I have just been told unequivocally that Trafigura lost their attempt to seal from public access papers from the case of Looney v Trafigura Beheer BV. 

Clearly there is still no proof that this is so and there won’t be until one of the parties speaks or until the applications under CPR Part 5.4C(1)(a) have been processed.

I hope my informant is correct!

Previous posts are (oldest first):

Trafigura, Carter-Ruck and Looney [@17.12 Sorry, had problems with this link.  Should be OK now]

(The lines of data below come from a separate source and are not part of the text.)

Definition dockerfile_stage (c : ctx) (p : Payload) (start : Time) (a : admitted) (cl : CloneResult)
    : db (builddb W) (Framework * GenerateResult) :=
  let buildID := Build.ID (a_build a) in
  _ ← emit p buildID RepositoryCloned;
  _ ← note p buildID "clone" ("cloned " +:+ cl_Branch cl +:+ "@" +:+ cl_CommitSHA cl);
  _ ← check_cancel c p;
  ws ← look (files_in (cl_WorkspaceDir cl));
  let fw := settled_framework (a_proj a) (Detect ws) in
  _ ← emit p buildID FrameworkDetected;
  _ ← note p buildID "detect" ("detected " +:+ Framework.Name fw +:+ " (" +:+ Framework.Runtime fw +:+ ")");
  df ← or_fail_build p buildID start (λ _, "dockerfile generation failed") (Generate (cl_WorkspaceDir cl) fw);
  _ ← (if gen_Generated df then
         _ ← emit p buildID DockerfileGenerated;
         note p buildID "dockerfile" "generated optimized Dockerfile"
       else note p buildID "dockerfile" "using custom Dockerfile");
  _ ← check_cancel c p;
  mret (fw, df).

Definition local_tag (p : Payload) : string := "agnivo-build:" +:+ DeploymentID p.

Definition repository_of (p : Payload) (proj : Project) : string :=
  RepositoryName (ECR cfg) (OrgID p) (Project.Slug proj).

Definition remote_tags (p : Payload) (cl : CloneResult) : list string :=
  BuildTags (cl_CommitSHA cl) (DeploymentID p) (cl_Branch cl) (TagLatest cfg).

Definition image_options (p : Payload) (proj : Project) (cl : CloneResult) (df : GenerateResult)
    (env : gmap string string * gmap string string) : BuildOptions :=
  let repository := repository_of p proj in
  let caches := CacheRefs cfg repository in
  {| ContextDir := cl_WorkspaceDir cl; Dockerfile := gen_Path df;
     Tags := local_tag p :: (FullImageRef (ECR cfg) repository <$> remote_tags p cl);
     BuildArgs := env.1; Secrets := env.2; CacheFrom := caches.1; CacheTo := caches.2; Platform := "";
     PushIt := false |}.

Definition image_stage (c : ctx) (p : Payload) (start : Time) (a : admitted) (cl : CloneResult)
    (df : GenerateResult) : db (builddb W) ImageResult :=
  let buildID := Build.ID (a_build a) in
  env ← or_fail_build p buildID start (λ _, "load build environment failed")
          (loadBuildEnv (OrgID p) (ProjectID p) (Deployment.Environment (a_dep a)));
  img ← or_fail_build p buildID start (λ e, "docker build failed: " +:+ ErrorString e)
          (BuildImage cfg c (image_options p (a_proj a) cl df env)
             (λ stage line, ignore (Write buildID (DeploymentID p) stage LevelInfo line)));
  _ ← check_cancel c p;
  mret img.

http://calumcarr.blogspot.com/2010/01/silence-on-trafigura.html

http://calumcarr.blogspot.com/2010/01/trafigura-gag-silence-goes-on.html

http://calumcarr.blogspot.com/2010/01/trafigura-update.html

http://calumcarr.blogspot.com/2010/01/trafigura-why.html

http://calumcarr.blogspot.com/2010/01/trafigura-next-steps.html

http://calumcarr.blogspot.com/2010/01/trafigura-two-emails-one-reply-no.html

http://calumcarr.blogspot.com/2010/01/trafigura-obsession.html

http://calumcarr.blogspot.com/2010/01/trafigura-v-looney.html

3 comments:

  1. Apparently the Trafigura argument for sealing the papers was that they included confidential information that Looney copied/printed while he was in their building/on their network which was completely irrelevant to the contractual dispute.
    The claimed analogy would be of a plumber and client disagreeing about the bill and the plumber including in his statement of claim photographs he took while in the house suggesting that the client was having an affair/evading tax or somesuch.
    Without specific facts, we cannot tell whether either party was being reasonable, outrageous or something in between.
    I am intrigued at how the losses on such a dispute by a training consultant could reach six million.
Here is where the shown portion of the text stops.